-- Opening Marker --

(** [challan] and [paymentMethod] are the component's state, [challanId] the
    route parameter. *)
Definition handlePayment (challan : option Doc) (paymentMethod : option PaymentMethod)
    (challanId : string) (now : Timestamp) (st : Store) : View * Store :=
  match challan, paymentMethod with
  | Some _, Some method =>
      match updateDoc challanId (paymentFields method now) st with
      | (Ok _, st') => (ShowSuccess, st')
      | (Err _, _) => (ShowError "Failed to process payment", st)
      end
  | _, _ => (Unchanged, st)
  end.

End ChallanPayment.

(** ** [utils/numberPlateDetection.ts] *)

Module NumberPlateDetection.
Import Firestore VehicleDetection.

(** *** The regular expression

    [/[A-Z]{2}\s*\d{2}\s*[A-Z]{2}\s*\d{4}/g] only needs two kinds of atoms:
    one character of a class, and a greedy star over a class. *)

Inductive Atom :=
| Class (p : N -> bool)
| StarClass (p : N -> bool).

(** [[A-Z]] *)
Definition upper (c : N) : bool := ((65 <=? c) && (c <=? 90))%N.

(** [\d] *)
Definition digit (c : N) : bool := ((48 <=? c) && (c <=? 57))%N.

(** [\s]: the WhiteSpace and LineTerminator code points of ECMAScript. *)
Definition space (c : N) : bool :=
  (((9 <=? c) && (c <=? 13)) || (c =? 32) || (c =? 160) || (c =? 5760)
   || ((8192 <=? c) && (c <=? 8202)) || (c =? 8232) || (c =? 8233)
   || (c =? 8239) || (c =? 8287) || (c =? 12288) || (c =? 65279))%N.

Definition numberPlateRegex : list Atom :=
  [ Class upper; Class upper; StarClass space;
    Class digit; Class digit; StarClass space;
    Class upper; Class upper; StarClass space;
    Class digit; Class digit; Class digit; Class digit ].

(** Matching at the start of [s], as a backtracking engine does it: a star
    first takes as many characters as it can and gives them back one by one
    while the rest of the pattern fails.  The result is the matched text. *)
Fixpoint matchHere (re : list Atom) : Js.text -> option Js.text :=
  match re with
  | [] => fun _ => Some []
  | Class p :: rest => fun s =>
      match s with
      | c :: s' => if p c then cons c <$> matchHere rest s' else None
      | [] => None
      end
  | StarClass p :: rest =>
      fix star (s : Js.text) : option Js.text :=
        match s with
        | c :: s' =>
            if p c then
              match star s' with
              | Some m => Some (c :: m)
              | None => matchHere rest s
              end
            else matchHere rest s
        | [] => matchHere rest []
        end
  end.

(** The matches of a global regular expression, left to right: after a
    match the search resumes behind it ([skip] characters are still to be
    passed over), after a failure one character further. *)
Fixpoint scan (re : list Atom) (skip : nat) (s : Js.text) {struct s} : list Js.text :=
  match skip with
  | S k => match s with _ :: s' => scan re k s' | [] => [] end
  | O =>
      match matchHere re s with
      | Some m =>
          m :: match s with _ :: s' => scan re (Nat.pred (length m)) s' | [] => [] end
      | None => match s with _ :: s' => scan re 0 s' | [] => [] end
      end
  end.

(** [text.match(re)] for a regular expression with the [g] flag: [null]
    when nothing matches, the array of all matches otherwise. *)
Definition stringMatch (re : list Atom) (s : Js.text) : option (list Js.text) :=
  match scan re 0 s with
  | [] => None
  | matches => Some matches
  end.

(** *** The plate format as the specification words it *)

Definition plateShape (p : Js.text) : Prop :=
  ∃ l1 w1 d1 w2 l2 w3 d2 : Js.text,
    p = l1 ++ w1 ++ d1 ++ w2 ++ l2 ++ w3 ++ d2
    ∧ length l1 = 2%nat ∧ Forall (λ c, upper c = true) l1
    ∧ Forall (λ c, space c = true) w1
    ∧ length d1 = 2%nat ∧ Forall (λ c, digit c = true) d1
    ∧ Forall (λ c, space c = true) w2
    ∧ length l2 = 2%nat ∧ Forall (λ c, upper c = true) l2
    ∧ Forall (λ c, space c = true) w3
    ∧ length d2 = 4%nat ∧ Forall (λ c, digit c = true) d2.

-- Closing Marker --

- **ABOUT THIS TASK**: Line by line, restate the data exactly.

- **THE ANSWER**:
(** [challan] and [paymentMethod] are the component's state, [challanId] the
    route parameter. *)
Definition handlePayment (challan : option Doc) (paymentMethod : option PaymentMethod)
    (challanId : string) (now : Timestamp) (st : Store) : View * Store :=
  match challan, paymentMethod with
  | Some _, Some method =>
      match updateDoc challanId (paymentFields method now) st with
      | (Ok _, st') => (ShowSuccess, st')
      | (Err _, _) => (ShowError "Failed to process payment", st)
      end
  | _, _ => (Unchanged, st)
  end.

End ChallanPayment.

(** ** [utils/numberPlateDetection.ts] *)

Module NumberPlateDetection.
Import Firestore VehicleDetection.

(** *** The regular expression

    [/[A-Z]{2}\s*\d{2}\s*[A-Z]{2}\s*\d{4}/g] only needs two kinds of atoms:
    one character of a class, and a greedy star over a class. *)

Inductive Atom :=
| Class (p : N -> bool)
| StarClass (p : N -> bool).

(** [[A-Z]] *)
Definition upper (c : N) : bool := ((65 <=? c) && (c <=? 90))%N.

(** [\d] *)
Definition digit (c : N) : bool := ((48 <=? c) && (c <=? 57))%N.

(** [\s]: the WhiteSpace and LineTerminator code points of ECMAScript. *)
Definition space (c : N) : bool :=
  (((9 <=? c) && (c <=? 13)) || (c =? 32) || (c =? 160) || (c =? 5760)
   || ((8192 <=? c) && (c <=? 8202)) || (c =? 8232) || (c =? 8233)
   || (c =? 8239) || (c =? 8287) || (c =? 12288) || (c =? 65279))%N.

Definition numberPlateRegex : list Atom :=
  [ Class upper; Class upper; StarClass space;
    Class digit; Class digit; StarClass space;
    Class upper; Class upper; StarClass space;
    Class digit; Class digit; Class digit; Class digit ].

(** Matching at the start of [s], as a backtracking engine does it: a star
    first takes as many characters as it can and gives them back one by one
    while the rest of the pattern fails.  The result is the matched text. *)
Fixpoint matchHere (re : list Atom) : Js.text -> option Js.text :=
  match re with
  | [] => fun _ => Some []
  | Class p :: rest => fun s =>
      match s with
      | c :: s' => if p c then cons c <$> matchHere rest s' else None
      | [] => None
      end
  | StarClass p :: rest =>
      fix star (s : Js.text) : option Js.text :=
        match s with
        | c :: s' =>
            if p c then
              match star s' with
              | Some m => Some (c :: m)
              | None => matchHere rest s
              end
            else matchHere rest s
        | [] => matchHere rest []
        end
  end.

(** The matches of a global regular expression, left to right: after a
    match the search resumes behind it ([skip] characters are still to be
    passed over), after a failure one character further. *)
Fixpoint scan (re : list Atom) (skip : nat) (s : Js.text) {struct s} : list Js.text :=
  match skip with
  | S k => match s with _ :: s' => scan re k s' | [] => [] end
  | O =>
      match matchHere re s with
      | Some m =>
          m :: match s with _ :: s' => scan re (Nat.pred (length m)) s' | [] => [] end
      | None => match s with _ :: s' => scan re 0 s' | [] => [] end
      end
  end.

(** [text.match(re)] for a regular expression with the [g] flag: [null]
    when nothing matches, the array of all matches otherwise. *)
Definition stringMatch (re : list Atom) (s : Js.text) : option (list Js.text) :=
  match scan re 0 s with
  | [] => None
  | matches => Some matches
  end.

(** *** The plate format as the specification words it *)

Definition plateShape (p : Js.text) : Prop :=
  ∃ l1 w1 d1 w2 l2 w3 d2 : Js.text,
    p = l1 ++ w1 ++ d1 ++ w2 ++ l2 ++ w3 ++ d2
    ∧ length l1 = 2%nat ∧ Forall (λ c, upper c = true) l1
    ∧ Forall (λ c, space c = true) w1
    ∧ length d1 = 2%nat ∧ Forall (λ c, digit c = true) d1
    ∧ Forall (λ c, space c = true) w2
    ∧ length l2 = 2%nat ∧ Forall (λ c, upper c = true) l2
    ∧ Forall (λ c, space c = true) w3
    ∧ length d2 = 4%nat ∧ Forall (λ c, digit c = true) d2.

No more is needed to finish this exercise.